二〇四一 いったいどうして手にさえ執らない筆が岡辺の雪に跡をつけるのだろうか。

 ※為兼が祖父為家の詠歌の代筆をしたことがうかがえる詞書。


     ◆


  為兼すすめ侍りし一品経(いっぽんぎゃう)の歌の中に、心経(しんぎゃう)の心を

二六八六 しなじなにひもとく(のり)の教へにて今ぞさとりの花は開くる(西園寺実兼)


訳】為兼が勧進した一品経(いっぽんぎゃう)の歌の中に(あった)、般若心経の心を(詠んだ歌)

二六八六 それぞれに経巻を紐解いて説かれる仏法の教えによって(美しい花が開くように)今こそさとりの花は開ける(ことだ)。

 ※為兼が経典を題材とした和歌を勧進していたことが分かる詞書。



【配列の中の為兼】


  題しらず

〇一八三 桜花折りて挿頭(かざ)さむ黒髪の変はれる色に見え紛ふべく(凡河内躬恒)


訳】題しらず

〇一八三 桜の花を折って(神事や饗宴の時に冠に挿す)挿頭(かざし)にしよう。(白い桜の花の色に紛れて)黒髪の(白く)変わってしまった色が(花と)見間違うように。

 ※伝統的に白いとされる「桜の花」と白いとされる「白髪」とを取り合わせるという伝統に則った詠み方。


     ◆


  題しらず

〇一八四 雪かとぞよそに見つれど桜花折りては似たる色なかりけり(小式部内侍)


訳】題しらず

〇一八四 雪かと(見間違うほど白いと)遠くからは見ていたけれども、桜花(を実際に)折って(近くでよく見てみると)似ている色などなかったのだ(桜の花の色は唯一無二だ)。
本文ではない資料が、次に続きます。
(* ===== verification/ServerAuthInv.v ===== *)
(** * Invariant of the authentication tables

    Token digests are unique, credentials have canonical account texts, and
    a session that carries an SSH credential belongs to the credential's
    account and is revoked when the credential is.  Every operation keeps
    this; with it, revocations of sessions and of SSH keys are final, and a
    fresh session validates until it expires. *)

From stdpp Require Import options.
From S2P Require Import Prelude Text Protocol ServerDb ServerAuth ServerAuthFacts.

(** ** Parts of the state an operation leaves alone *)

Definition frames {E A T} (get : AuthDb -> T) (m : M Auth E A) : Prop :=
  forall s, get (au_db (m s).2) = get (au_db s).

Section frames.
Context {T : Type} (get : AuthDb -> T).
 ※実際には祐子内親王家小式部の歌であるという。伝統定な色の印象に囚われず、実物を観察した実感を詠んだと読める歌。前歌と対に読める配列に為兼の遊び心が読み取れる。

 為兼が撰者を勤めた、最初で最後の勅撰和歌集。

 全ての和歌を対象とした、京極派による京極派のための勅撰集和歌集とも言える。


 ただ三十六首の歌が現代語訳されているよりも意義があるかな、ということで、為兼の歌からは離れたところを深堀りしてみました。